- **WHAT THE TASK ASKS**
All that is wanted is the span of lines from the one with "(** ** Reading a trace *)" to the last line of the data, copied exactly.

Start of TASK DATA

Definition auto_sync_deploy : sh World event unit :=
  errexit ResolveRootDir;;
  errexit CdRootDir;;
  now ← date;
  echo Stdout (LOG_PREFIX +:+ " Starting at " +:+ now);;
  (* 1) Sync Bear notes *)
  sync ← run (NpmRun "sync-bear");
  (if succeeded sync then echo Stdout (LOG_PREFIX +:+ " sync-bear ok")
   else echo Stderr (LOG_PREFIX +:+ " sync-bear FAILED") ;; exit 1);;
  (* 2) Build Astro into ../docs *)
  build ← run (NpmRun "build");
  (if succeeded build then echo Stdout (LOG_PREFIX +:+ " build ok")
   else echo Stderr (LOG_PREFIX +:+ " build FAILED") ;; exit 1);;
  errexit CdRootParent;;
  (* 3) Commit docs if there are changes *)
  diff ← run (GitDiffQuiet "docs");
  (if succeeded diff
   then echo Stdout (LOG_PREFIX +:+ " no changes in docs, nothing to commit");;
        exit 0
   else mret tt);;
  stamp ← date_fmt "%Y-%m-%d %H:%M:%S";
  let COMMIT_MSG := "Auto update notes " +:+ stamp in
  echo Stdout (LOG_PREFIX +:+ " committing: " +:+ COMMIT_MSG);;
  errexit (GitAdd "docs");;
  commit ← run (GitCommit COMMIT_MSG);
  (if succeeded commit then echo Stdout (LOG_PREFIX +:+ " commit ok")
   else echo Stderr (LOG_PREFIX +:+ " git commit failed") ;; exit 1);;
  (* 4) Push *)
  push ← run GitPush;
  (if succeeded push then echo Stdout (LOG_PREFIX +:+ " push ok")
   else echo Stderr (LOG_PREFIX +:+ " git push failed") ;; exit 1);;
  echo Stdout (LOG_PREFIX +:+ " done").

Definition pipeline (w : World) : run_result World event :=
  invoke auto_sync_deploy w.

End Script.

(** ** Reading a trace *)

(** The statuses returned by the invocations of [c], in order. *)
Definition ran (c : command) (tr : list event) : list nat :=
  omap (λ e, match e with
             | Ran c' st => if decide (c' = c) then Some st else None
             | _ => None
             end) tr.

End of TASK DATA

- **RESULT FOR THIS TASK**
(** ** Reading a trace *)

(** The statuses returned by the invocations of [c], in order. *)
Definition ran (c : command) (tr : list event) : list nat :=
  omap (λ e, match e with
             | Ran c' st => if decide (c' = c) then Some st else None
             | _ => None
             end) tr.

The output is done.